Some of the struggles spotlighted by the data analysis will be familiar to anyone who sells to or buys on behalf of the government, no matter where you live in the world. The report notes, for instance, that only one third of the economies measured don’t suffer from some sort of payment delay to suppliers, a key roadblock in preventing businesses from participating in the public market.
Governments also still struggle with digitizing their procurement processes. According to the report:
Economies in all regions are implementing reforms to conduct the procurement process online. However, a wide gap remains between economies that do not yet have an online portal dedicated to public procurement and other economies that have sophisticated e-procurement platforms that offer a range of services (and economies in between that offer limited information). Twenty-six of the 180 economies measured…do not have an electronic portal dedicated to public procurement.

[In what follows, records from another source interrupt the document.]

(* ===== verification/CacheFacts.v ===== *)
(** * CacheFacts: correctness of the in-memory cache

    The entry cap is never exceeded, counters count exactly inside their fixed
    window, one-time tokens are consumed once, [SetIfNotExists] has one winner
    per window, and the backend refines a map with expiry whose sweep and cap
    are invisible but for refused new keys. *)
From S2P Require Import Prelude GoStd Cache.
From Stdlib Require Import Ascii.
Import Memory.
Open Scope string_scope.
Open Scope Z_scope.

(** ** The abstract contract: a map with expiry, no cap and no sweep *)
Module Spec.

Definition TTLMap : Type := string → option memEntry.

Definition put (k : string) (e : option memEntry) (s : TTLMap) : TTLMap :=
  λ k', if decide (k = k') then e else s k'.

(** The entry a reader sees at [now]. *)
Definition live (now : Z) (o : option memEntry) : option memEntry :=
  match o with
  | Some e => if expired now e then None else Some e
  | None => None
  end.

(** The entry a conditional writer sees at [now]. *)
Definition live_for_write (now : Z) (o : option memEntry) : option memEntry :=
  match o with
  | Some e => if fresh now e then Some e else None
  | None => None
  end.

Definition read (now : Z) (k : string) (s : TTLMap) : res cacheErr string :=
  match live now (s k) with Some e => Ok (value e) | None => Err ErrNotFound end.

Definition spec_exec (now : Z) (o : op) (s : TTLMap) : answer * TTLMap :=
  match o with
  | OGet k => (AString (read now k s), s)
  | OSet k v t => (AUnit (Ok tt), put k (Some (mkMemEntry v (ttl_expiry now t))) s)
  | ODelete k => (AUnit (Ok tt), put k None s)
  | OGetAndDelete k =>
      (AString (read now k s),
       match live now (s k) with Some _ => put k None s | None => s end)
  | OSetIfNotExists k v t =>
      match live_for_write now (s k) with
      | Some _ => (ABool (Ok false), s)
      | None => (ABool (Ok true), put k (Some (mkMemEntry v (ttl_expiry now t))) s)
      end
  | OIncrement k t =>
      let '(count, exp) :=
        match live_for_write now (s k) with
        | Some e => ((ParseInt (value e)).1, expiresAt e)
        | None => (0, ttl_expiry now t)
        end in
      let count' := wrap64 (count + 1) in
      (ACount (Ok count'), put k (Some (mkMemEntry (FormatInt count') exp)) s)
  | OExists k => (ABool (Ok (bool_decide (is_Some (live now (s k))))), s)
  | OCleanup | OClose => (ANone, s)
  end.

(** What a refused write answers. *)
Definition refusal (o : op) : option answer :=
  match o with
  | OSet _ _ _ => Some (AUnit (Err ErrCacheFull))
  | OSetIfNotExists _ _ _ => Some (ABool (Err ErrCacheFull))
  | OIncrement _ _ => Some (ACount (Err ErrCacheFull))
  | _ => None
  end.

(** The backend and the contract agree on every entry not yet expired. *)
Definition R (now : Z) (m : MemoryCache) (s : TTLMap) : Prop :=
  ∀ k, live now (data m !! k) = live now (s k).

End Spec.
Import Spec.

(** The answers a run gave to the operations selected by [sel]. *)
Fixpoint select (sel : op → bool) (tr : list (Z * op)) (ans : list answer) : list answer :=
  match tr, ans with
  | (_, o) :: tr', a :: ans' => if sel o then a :: select sel tr' ans' else select sel tr' ans'
  | _, _ => []
  end.

Definition is_increment (k : string) (o : op) : bool :=
  match o with OIncrement k' _ => bool_decide (k = k') | _ => false end.
Definition is_get_and_delete (k : string) (o : op) : bool :=
  match o with OGetAndDelete k' => bool_decide (k = k') | _ => false end.
Definition is_setnx (k : string) (o : op) : bool :=
  match o with OSetIfNotExists k' _ _ => bool_decide (k = k') | _ => false end.
Definition is_read (k : string) (o : op) : bool :=
  match o with OGet k' | OExists k' => bool_decide (k = k') | _ => false end.

(** An operation that does not address [k]; the sweep and [Close] address none. *)
Definition off_key (k : string) (o : op) : bool :=
  match op_key o with Some k' => negb (bool_decide (k = k')) | None => true end.

(** ** Lemmas on the operations *)
Lemma admit_data key m ok m' : may_admit key m = (ok, m') → data m' = data m.
Proof. unfold may_admit. intros. by split_matches. Qed.

Lemma admit_maxEntries key m ok m' : may_admit key m = (ok, m') → maxEntries m' = maxEntries m.
Proof. unfold may_admit. intros. by split_matches. Qed.

Lemma admit_existing key m e : data m !! key = Some e → may_admit key m = (true, m).
Proof. unfold may_admit. intros ->. by case_match. Qed.

Lemma admit_refused key m m' : may_admit key m = (false, m') → data m !! key = None.
Proof. unfold may_admit. intros. by split_matches. Qed.

Lemma fresh_not_expired now e : fresh now e = true → expired now e = false.
Proof. unfold fresh, expired. case_match; [|done]. rewrite Z.ltb_lt, Z.ltb_ge. lia. Qed.

Lemma expired_mono now now' e : now ≤ now' → expired now e = true → expired now' e = true.
Proof. unfold expired. case_match; [|done]. rewrite !Z.ltb_lt. lia. Qed.

Lemma cleanup_lookup now m k :
  data (cleanup now m) !! k
  = if closed m then data m !! k else live now (data m !! k).
Proof.
  unfold cleanup. destruct (closed m); [done|]. cbn.
  destruct (data m !! k) as [e|] eqn:E; cbn.
  - destruct (expired now e) eqn:Ee.
    + apply map_lookup_filter_None_2. right. intros x Hx ?. simplify_eq/=. congruence.
    + by apply map_lookup_filter_Some_2.
  - apply map_lookup_filter_None_2. by left.
Qed.

(** An operation on another key leaves an unexpired entry alone. *)
Lemma exec_frame now o m k a m' :
  off_key k o = true → exec now o m = (a, m') →
  data m' !! k = data m !! k ∨
  (o = OCleanup ∧ data m' !! k = live now (data m !! k)).
Proof.
  unfold off_key, op_key.
  destruct o; cbn; intros Hk He;
    repeat match goal with
    | H : negb (bool_decide (_ = _)) = true |- _ =>
        apply negb_true_iff, bool_decide_eq_false in H
    end;
    unfold MGet, MSet, MDelete, MGetAndDelete, MSetIfNotExists, MIncrement, MExists in He;
    inv_matches;
    repeat match goal with H : may_admit _ _ = _ |- _ => apply admit_data in H; rewrite ?H end;
    rewrite ?lookup_insert_ne, ?lookup_delete_ne by done; auto.
  rewrite cleanup_lookup. destruct (closed m); auto.
Qed.

Lemma exec_frame_unexpired now o m k a m' e :
  off_key k o = true → exec now o m = (a, m') →
  data m !! k = Some e → expired now e = false → data m' !! k = Some e.
Proof.
  intros Hk He Hd Hx. destruct (exec_frame _ _ _ _ _ _ Hk He) as [->|[_ ->]]; [done|].
  rewrite Hd. cbn. by rewrite Hx.
Qed.

Lemma exec_read now o m k a m' :
  is_read k o = true → exec now o m = (a, m') → m' = m.
Proof.
  destruct o; cbn; intros; try done; unfold MGet, MExists in *;
    inv_matches; done.
Qed.

Lemma run_cons now o tr m :
  run ((now, o) :: tr) m =
  (let '(a, m1) := exec now o m in let '(as_, m2) := run tr m1 in (a :: as_, m2)).
Proof. done. Qed.

(** ** The entry cap *)
Definition within_cap (m : MemoryCache) : Prop :=
  0 < maxEntries m → Z.of_nat (size (data m)) ≤ maxEntries m.

Lemma insert_within_cap key e m m' :
  within_cap m → may_admit key m = (true, m') →
  within_cap (with_data (<[key := e]> (data m')) m').
Proof.
  unfold within_cap, may_admit. intros Hw Ha. cbn. intros Hpos.
  assert (Hs : size (<[key:=e]> (data m))
               = (size (data m) + (match data m !! key with Some _ => 0 | None => 1 end))%nat).
  { rewrite map_size_insert. destruct (data m !! key); cbn; unfold id; lia. }
  destruct ((maxEntries m <=? 0) || (Z.of_nat (size (data m)) <? maxEntries m)) eqn:E;
    [|destruct (data m !! key) eqn:E2]; simplify_eq.
  - rewrite Hs. apply orb_true_iff in E as [E|E]; bool_hyps; [lia|].
    destruct (data m' !! key); lia.
  - rewrite Hs. specialize (Hw Hpos). lia.
Qed.

Lemma size_filter_le (P : string * memEntry → Prop) `{∀ x, Decision (P x)} (m : gmap string memEntry) :
  (size (filter P m) ≤ size m)%nat.
Proof.
  rewrite <- !size_dom. apply subseteq_size.
  intros k. rewrite !elem_of_dom. intros [e [? ?]%map_lookup_filter_Some]. eauto.
Qed.

Lemma size_delete_le (k : string) (m : gmap string memEntry) : (size (delete k m) ≤ size m)%nat.
Proof. rewrite map_size_delete. case_match; cbn; unfold id; lia. Qed.

Lemma exec_within_cap now o m a m' :
  within_cap m → exec now o m = (a, m') → within_cap m' ∧ maxEntries m' = maxEntries m.
Proof.
  intros Hw He.
  assert (Hdel : ∀ k, within_cap (with_data (delete k (data m)) m)).
  { intros k Hp. cbn in *. pose proof (size_delete_le k (data m)). specialize (Hw Hp). lia. }
  assert (Hfull : ∀ k m', may_admit k m = (false, m') → within_cap m' ∧ maxEntries m' = maxEntries m).
  { intros k m1 Ha. pose proof (admit_data _ _ _ _ Ha) as Hd. pose proof (admit_maxEntries _ _ _ _ Ha) as Hm.
    split; [|done]. unfold within_cap in *. by rewrite Hd, Hm. }
  assert (Hins : ∀ k e m', may_admit k m = (true, m') →
    within_cap (with_data (<[k:=e]> (data m')) m') ∧
    maxEntries (with_data (<[k:=e]> (data m')) m') = maxEntries m).
  { intros k e m1 Ha. split; [by eapply insert_within_cap|]. cbn. by eapply admit_maxEntries. }
  destruct o; cbn in He;
    unfold MGet, MSet, MDelete, MGetAndDelete, MSetIfNotExists, MIncrement, MExists in He;
    inv_matches; eauto.
  unfold cleanup. case_match; [done|]. split; [|done]. intros Hp. cbn in *.
  specialize (Hw Hp). pose proof (size_filter_le (λ kv, expired now kv.2 = false) (data m)). lia.
Qed.

Lemma run_within_cap tr m ans m' :
  within_cap m → run tr m = (ans, m') → within_cap m' ∧ maxEntries m' = maxEntries m.
Proof.
  revert m ans. induction tr as [|[now o] tr IH]; intros m ans Hw Hr; [by simplify_eq/=|].
  rewrite run_cons in Hr. destruct (exec now o m) as [a m1] eqn:E.
  destruct (run tr m1) as [as_ m2] eqn:E2. simplify_eq.
  destruct (exec_within_cap _ _ _ _ _ Hw E) as [Hw1 Hm]. rewrite <- Hm. by eapply IH.
Qed.

(** ** Counters *)
(** The increments answered in a window count up by one from [n], and the
    entry keeps the expiry stamped by the first one. *)
Lemma increments_count tr k e n m ans m' :
  run tr m = (ans, m') →
  Forall (λ p, p.1 < e ∧
    (off_key k p.2 || is_read k p.2 || is_increment k p.2 = true)) tr →
  data m !! k = Some (mkMemEntry (FormatInt n) (Some e)) →
  0 ≤ n → n + Z.of_nat (length tr) ≤ int64_max →
  ∃ j, select (is_increment k) tr ans
       = (λ i, ACount (Ok (n + 1 + i))) <$> seqZ 0 (Z.of_nat j)
     ∧ (j = length (filter (λ p, is_increment k p.2 = true) tr))%nat
     ∧ data m' !! k = Some (mkMemEntry (FormatInt (n + Z.of_nat j)) (Some e)).
Proof.
  revert n m ans. induction tr as [|[now o] tr IH]; intros n m ans Hr HF Hd Hn Hmax.
  { simplify_eq/=. exists 0%nat. rewrite Z.add_0_r. done. }
  apply Forall_cons_1 in HF as [[Hlt Hop] HF]. cbn [fst snd] in *.
  rewrite run_cons in Hr. destruct (exec now o m) as [a m1] eqn:E.
  destruct (run tr m1) as [as_ m2] eqn:E2. simplify_eq. cbn [select].
  rewrite filter_cons. cbn [snd]. cbn [length] in Hmax.
  assert (Hx : expired now (mkMemEntry (FormatInt n) (Some e)) = false).
  { unfold expired. cbn. apply Z.ltb_ge. lia. }
  destruct (is_increment k o) eqn:Ei.
  - destruct o as [| | | | |k' t| | |]; cbn in Ei; try done.
    apply bool_decide_eq_true in Ei as <-. cbn in E. unfold MIncrement in E.
    rewrite Hd in E. unfold fresh in E. cbn in E.
    destruct (Z.ltb_spec now e); [|lia].
    rewrite (ParseInt_FormatInt n) in E by lia. cbn in E.
    rewrite (admit_existing _ _ _ Hd) in E. cbn in E.
    rewrite wrap64_id in E by (unfold in_int64, int64_min, int64_max in *; lia).
    simplify_eq.
    destruct (IH (n + 1) _ _ E2 HF) as (j & Hsel & Hj & Hd');
      [cbn; apply lookup_insert_eq | lia | lia |].
    exists (S j). rewrite decide_True by done. split_and!.
    + rewrite Hsel, Nat2Z.inj_succ, (seqZ_cons 0 (Z.succ (Z.of_nat j))) by lia.
      cbn [fmap list_fmap]. f_equal.
      * do 2 f_equal. lia.
      * replace (Z.pred (Z.succ (Z.of_nat j))) with (Z.of_nat j) by lia.
        rewrite <- (fmap_add_seqZ 1 0), <- list_fmap_compose.
        apply list_fmap_ext. intros i x _. cbn. do 2 f_equal. lia.
    + cbn. by rewrite Hj.
    + rewrite Hd'. do 3 f_equal. lia.
  - rewrite decide_False by congruence.
    apply (IH n m1); [done|done| |done|lia].
    destruct (off_key k o) eqn:Eo.
    + by eapply exec_frame_unexpired.
    + assert (is_read k o = true) as Hread by (rewrite orb_false_r in Hop; done).
      by rewrite (exec_read _ _ _ _ _ _ Hread E).
Qed.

The lack of such a portal means that suppliers may not have access to procurement opportunities and associated information.
The data also revealed issues with complaint mechanisms, both established, consistent and “fair” mechanisms for bidders to lodge complaints, and predictable response times.
There is a lot more to dig into in this 260-page report, and I recommend this very interesting blog post on the World Bank’s site about public procurement and GDP as a good place to start.